The room was quiet except for the creak of the rocking chair and the soft sucking noises made by Faheem, who was nestled against William’s chest.
“This man who killed Deecie. He dead?” William asked.
“Yes. He killed himself last night.”
“And you say Deecie knew the dude?”
“He worked as a security guard at the liquor store some nights. She probably thought he was a nice guy.”
William shook his head. “Man, what kind of a man would do something like that? Kill a girl? Cut her throat?”
“Fuckin’ evil man, that’s what kind,” Monique Bell said savagely. “White man like that, he think nothing about killing a little nigger girl. So what? One less nigger in this world, that’s good news.”
“Hush up,” William ordered. “I don’t want Faheem hearing that talk. Don’t be saying the f-word. And I don’t want you saying the n-word in front of this boy either.”

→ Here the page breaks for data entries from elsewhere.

Lemma getAverageAttendance_deref roster tm ps :
  Team.deref roster tm = Some ps ->
  Team.getAverageAttendance roster tm = Some (averageOf attendance ps).
Proof.
  intros Hps. unfold Team.getAverageAttendance, averageOf.
  rewrite (deref_length _ _ _ Hps).
  destruct (length (Team.players tm) =? 0); [reflexivity|]. by rewrite Hps.
Qed.

Lemma getSkillVariance_deref roster tm ps :
  Team.deref roster tm = Some ps ->
  Team.getSkillVariance roster tm = Some (skillSpread ps).
Proof.
  intros Hps. unfold Team.getSkillVariance, skillSpread.
  rewrite (deref_length _ _ _ Hps).
  destruct (length (Team.players tm) <? 2); [reflexivity|].
  rewrite (getAverageSkill_deref _ _ _ Hps). cbn [mbind option_bind].
  by rewrite Hps.
Qed.

Lemma coachCount_deref roster tm ps :
  Team.deref roster tm = Some ps ->
  Team.coachCount roster tm = Some (length (List.filter isCoach ps)).
Proof. unfold Team.coachCount. by intros ->. Qed.



(** * The variance helper *)

Lemma foldl_Qcplus (xs : list Qc) : forall acc : Qc,
  foldl Qcplus acc xs = (acc + foldr Qcplus 0 xs)%Qc.
Proof.
  induction xs as [|x xs IH]; intros acc; cbn.
  - ring.
  - rewrite IH. ring.
Qed.

Lemma foldr_Qcplus_perm (xs ys : list Qc) :
  xs ≡ₚ ys -> foldr Qcplus 0%Qc xs = foldr Qcplus 0%Qc ys.
Proof.
  induction 1 as [|x xs ys _ IH|x y xs|xs ys zs _ IH1 _ IH2]; cbn.
  - done.
  - by rewrite IH.
  - ring.
  - congruence.
Qed.

Lemma sumQc_perm (xs ys : list Qc) :
  xs ≡ₚ ys -> foldl Qcplus 0%Qc xs = foldl Qcplus 0%Qc ys.
Proof. intros H. rewrite !foldl_Qcplus. by rewrite (foldr_Qcplus_perm _ _ H). Qed.

Lemma countQc_S n : countQc (S n) = (countQc n + 1)%Qc.
Proof.
  unfold countQc. apply Qc_is_canon. cbn [this Qcplus Q2Qc].
  rewrite !Qred_correct. rewrite Nat2Z.inj_succ. unfold Z.succ.
  by rewrite inject_Z_plus.
Qed.

Lemma countQc_pos n : countQc (S n) <> 0%Qc.
Proof.
  intros H. assert (countQc (S n) == 0)%Q as Heq by (by rewrite H).
  unfold countQc in Heq. cbn [this Q2Qc] in Heq. rewrite Qred_correct in Heq.
  unfold Qeq in Heq. cbn in Heq. lia.
Qed.

Lemma sumQc_replicate (a : Qc) n :
  foldr Qcplus 0%Qc (replicate n a) = (countQc n * a)%Qc.
Proof.
  induction n as [|n IH].
  - cbn. unfold countQc. cbn. ring_simplify. apply Qc_is_canon. reflexivity.
  - cbn [replicate foldr]. rewrite IH, countQc_S. ring.
Qed.

Lemma variance_constant_exact (a : Qc) n : varianceExact (replicate n a) = 0%Qc.
Proof.
  unfold varianceExact, varianceOver. rewrite length_replicate.
  destruct (n <? 2) eqn:Hn; [done|].
  apply Nat.ltb_ge in Hn. destruct n as [|n]; [lia|].
  rewrite !foldl_Qcplus, sumQc_replicate.
  assert ((0 + countQc (S n) * a) / countQc (S n) = a)%Qc as ->.
  { field. apply countQc_pos. }
  assert (map (fun v => (v - a) * (v - a))%Qc (replicate (S n) a)
          = replicate (S n) 0%Qc) as ->.
  { rewrite map_fmap, fmap_replicate. f_equal. ring. }
  rewrite sumQc_replicate. field. apply countQc_pos.
Qed.

Lemma variance_permutation_exact (xs ys : list Qc) :
  xs ≡ₚ ys -> varianceExact xs = varianceExact ys.
Proof.
  intros H. unfold varianceExact, varianceOver.
  rewrite <- (Permutation_length H). destruct (length xs <? 2); [done|].
  rewrite <- (sumQc_perm _ _ H). f_equal.
  apply sumQc_perm. rewrite !map_fmap. by apply fmap_Permutation.
Qed.

(** C8, as the code has it.  In binary64 the helper returns zero below two
    elements and otherwise the sum of the squared deviations from the mean
    divided by the number of elements N (not N - 1).  That a constant
    collection has variance zero and that the order of the elements does not
    matter holds of the same formula in exact arithmetic. *)
Theorem variance_population : variance_is_population_variance.
Proof.
  unfold variance_is_population_variance. repeat split.
  - intros values Hlen. unfold variance, varianceOver.
    by apply Nat.ltb_lt in Hlen as ->.
  - intros values Hlen. unfold variance, varianceOver.
    by apply Nat.ltb_ge in Hlen as ->.
  - intros values Hlen. unfold varianceExact, varianceOver.
    by apply Nat.ltb_lt in Hlen as ->.
  - intros values Hlen. unfold varianceExact, varianceOver.
    by apply Nat.ltb_ge in Hlen as ->.
  - apply variance_constant_exact.
  - apply variance_permutation_exact.
Qed.

(** C8, counterexample: in binary64 the variance of [0.1, 0.1, 0.1] is not
    zero (the mean rounds to a neighbour of 0.1), and the variance of
    [0.1, 0.7, 0.3] differs from that of [0.3, 0.7, 0.1]. *)
Lemma variance_rounding_counterexample :
  (variance [tenth; tenth; tenth] =? 0)%float = false /\
  (variance [tenth; sevenTenths; threeTenths]
   =? variance [threeTenths; sevenTenths; tenth])%float = false.
Proof. split; vm_compute; reflexivity. Qed.

(** C8, at an instance: a single reading has variance zero, and the exact
    variance of 1, 2, 3 is that of 3, 2, 1. *)
Lemma variance_population_witness :
  length [1%float] < 2 /\ variance [1%float] = 0%float /\
  [Q2Qc 1; Q2Qc 2; Q2Qc 3] ≡ₚ [Q2Qc 3; Q2Qc 2; Q2Qc 1] /\
  varianceExact [Q2Qc 1; Q2Qc 2; Q2Qc 3] = varianceExact [Q2Qc 3; Q2Qc 2; Q2Qc 1].
Proof.
  assert (length [1%float] < 2) as Hlen by (cbn; lia).
  assert ([Q2Qc 1; Q2Qc 2; Q2Qc 3] ≡ₚ [Q2Qc 3; Q2Qc 2; Q2Qc 1]) as Hperm.
  { etransitivity; [apply Permutation_swap|].
    etransitivity; [apply Permutation_skip, Permutation_swap|].
    apply Permutation_swap. }
  destruct variance_population as (Hshort & _ & _ & _ & _ & Hreorder).
  split; [exact Hlen|]. split; [exact (Hshort _ Hlen)|].
  split; [exact Hperm|exact (Hreorder _ _ Hperm)].
Defined.

(** * Donor selection *)

Lemma donorPlayersFrom_spec self donor pos cells : forall k ds,
  donorPlayersFrom self donor pos k cells = Some ds ->
  forall i, i ∈ ds <->
    exists j p, i = k + j /\ cells !! j = Some donor /\
      players self !! i = Some p /\ isMatch pos p = true /\
      isCoAssigned (coAssignGroups self) i = false.
Proof.
  induction cells as [|cell rest IH]; intros k ds Hds i.
  - cbn in Hds. simplify_eq. split; [by intros H%elem_of_nil|by intros (j & p & _ & ? & _)].
  - cbn [donorPlayersFrom] in Hds.
    destruct (Nat.eqb_spec cell donor) as [->|Hne].
    + destruct (players self !! k) as [player|] eqn:Hp; [|done].
      cbn [mbind option_bind] in Hds.
      destruct (donorPlayersFrom self donor pos (S k) rest) as [more|] eqn:Hmore; [|done].
      cbn [mbind option_bind] in Hds. simplify_eq.
      specialize (IH _ _ Hmore i).
      destruct (isMatch pos player && negb (isCoAssigned (coAssignGroups self) k)) eqn:Hsel.
      * apply andb_true_iff in Hsel as [Hm Hfree%negb_true_iff].
        rewrite elem_of_cons, IH. split.
        -- intros [->|(j & p & -> & Hj & ? & ? & ?)].
           ++ exists 0, player. rewrite Nat.add_0_r. done.
           ++ exists (S j), p. split_and!; [lia|done..].
        -- intros ([|j] & p & -> & Hj & Hp' & ? & ?).
           ++ left. lia.
           ++ right. exists j, p. replace (S k + j) with (k + S j) by lia. done.
      * rewrite IH. split.
        -- intros (j & p & -> & Hj & ? & ? & ?). exists (S j), p.
           split_and!; [lia|done..].
        -- intros ([|j] & p & -> & Hj & Hp' & Hm & Hfree).
           ++ rewrite Nat.add_0_r in Hp', Hfree. simplify_eq.
              rewrite Hm, Hfree in Hsel. done.
           ++ exists j, p. replace (S k + j) with (k + S j) by lia. done.
    + specialize (IH _ _ Hds i). rewrite IH. split.
      * intros (j & p & -> & Hj & ? & ? & ?). exists (S j), p.
        split_and!; [lia|done..].
      * intros ([|j] & p & -> & Hj & ? & ? & ?); [by simplify_eq/=|].
        exists j, p. replace (S k + j) with (k + S j) by lia. done.
Qed.

Lemma donorPlayersFrom_is_Some self donor pos cells : forall k,
  k + length cells <= length (players self) ->
  is_Some (donorPlayersFrom self donor pos k cells).
Proof.
  induction cells as [|cell rest IH]; intros k Hk; [done|].
  cbn [donorPlayersFrom length] in *.
  destruct (IH (S k)) as [more Hmore]; [lia|].
  destruct (cell =? donor); [|by rewrite Hmore].
  destruct (lookup_lt_is_Some_2 (players self) k) as [p ->]; [lia|].
  cbn [mbind option_bind]. rewrite Hmore. done.
Qed.

Lemma hasFreeDonor_donors self individual pos donor ds :
  donorPlayersFrom self donor pos 0 individual = Some ds ->
  (exists i, i ∈ ds) <-> hasFreeDonor self individual pos donor.
Proof.
  intros Hds. unfold hasFreeDonor. split.
  - intros (i & Hi). apply (donorPlayersFrom_spec _ _ _ _ _ _ Hds) in Hi
      as (j & p & -> & ? & ? & ? & ?). by exists j, p.
  - intros (i & p & ? & ? & ? & ?). exists i.
    apply (donorPlayersFrom_spec _ _ _ _ _ _ Hds). by exists i, p.
Qed.

Lemma swapPositionPlayer_spec self individual teams donor recipient pos t c
    moved individual' c' :
  swapPositionPlayer self individual teams donor recipient pos t c
    = Some ((moved, individual'), c') ->
  (moved = true /\ c' = S c /\
   takesFrom self individual pos donor recipient individual') \/
  (moved = false /\ individual' = individual /\ c' = c /\
   ~ hasFreeDonor self individual pos donor).
Proof.
  unfold swapPositionPlayer. intros H. inv_M H.
  rename a into ds. rename H0 into Hds.
  destruct (Nat.ltb_spec 0 (length ds)) as [Hpos|Hempty].
  - inv_M H. left. simplify_eq.
    split; [done|]. split; [done|].
    pose proof (floor_scaled_lt (t c) _ Hpos) as Hk.
    destruct (lookup_lt_is_Some_2 ds _ Hk) as [i Hi]. rewrite Hi.
    apply list_elem_of_lookup_2 in Hi.
    apply (donorPlayersFrom_spec _ _ _ _ _ _ Hds) in Hi as (j & p & -> & ? & ? & ? & ?).
    by exists j, p.
  - inv_M H. right. simplify_eq. repeat split; try done.
    intros Hfree. apply (hasFreeDonor_donors _ _ _ _ _ Hds) in Hfree as [i Hi].
    destruct ds; [by apply elem_of_nil in Hi|cbn in Hempty; lia].
Qed.

Lemma swapPositionPlayer_none self individual teams donor recipient pos t c :
  length individual <= length (players self) ->
  ~ hasFreeDonor self individual pos donor ->
  swapPositionPlayer self individual teams donor recipient pos t c
    = Some ((false, individual), c).
Proof.
  intros Hlen Hnone. unfold swapPositionPlayer.
  destruct (donorPlayersFrom_is_Some self donor pos individual 0) as [ds Hds]; [lia|].
  unfold bind, lift. rewrite Hds.
  destruct ds as [|i ds]; [done|].
  destruct Hnone. apply (hasFreeDonor_donors _ _ _ _ _ Hds). exists i. left.
Qed.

“He’s heard it before and he’ll hear it again,” Monique said, unabashed.
“Not from me,” William vowed.
“Sheeit,” Monique said, disgusted.
“You asked about Corky Hanlon,” I said. “I don’t know what to tell you. He wasn’t always like that. He was a sheriff’s deputy. He had a wife, kids. He went to church and he coached baseball. He
took the neighborhood kids fishing. Somewhere, though, he changed. He started drinking more. He … went … bad.” It sounded lame, even to me.
“Bad is right,” Monique muttered. She picked up the remote control from the table beside Faheem’s crib and clicked on the television.
The noise filled the already cramped room, made the walls close in.
“Turn that mess off,” William ordered. “I’m tryin’ to get this boy settled down.”
Monique rolled her eyes, stood up, and gathered her cigarettes and lighter. “I’m goin’ outside for a smoke, if that’s all right with you,” she said, glaring at William.
When she was gone, Faheem seemed to relax, snuggling against William’s chest. His eyelids fluttered a little, then closed.
“Is he getting better?” I asked. “I mean, I assumed since they put him in a room, he’s feeling better.”
William nodded. “Lot better. The doctor said maybe he can go home tomorrow.”
“Home. Where?”
He winced. “They talking about foster care. Since Deecie’s dead, and his real daddy gone, the social worker say that’s the best thing.”
“What’s Monique have to say about that?”
“She raised h—Cain,” he said, grinning sheepishly. “But she’s got to work. And now she’s got to move, too. The apartment manager told her this morning as soon as the cops get done, she got to get out. He’s gonna put her stuff out on the curb, starting today.”
“They can’t do that,” I said. “It’s subsidized housing. They can’t just kick her out like that. Not without cause.”
“Tell that to Monique. She’s going out looking for a place after she leaves here.”
“How do you feel about putting Faheem in foster care?” I asked.
“At first, I was real mad,” William admitted. “I mean, Faheem, he thinks I’m his daddy. He calls me daddy. But your friend, that Linda Nickells? She come over here last night to talk to me. She’s a real nice lady. She called a lawyer she knows, and this lawyer says she’ll help me try to get Faheem back. My mama’s got an extra room at her house, and she says she can watch Faheem while I’m at work. Soon as I can show I’m working steady and got a place for us to stay, the lawyer lady says she’ll help me get the papers to adopt Faheem.”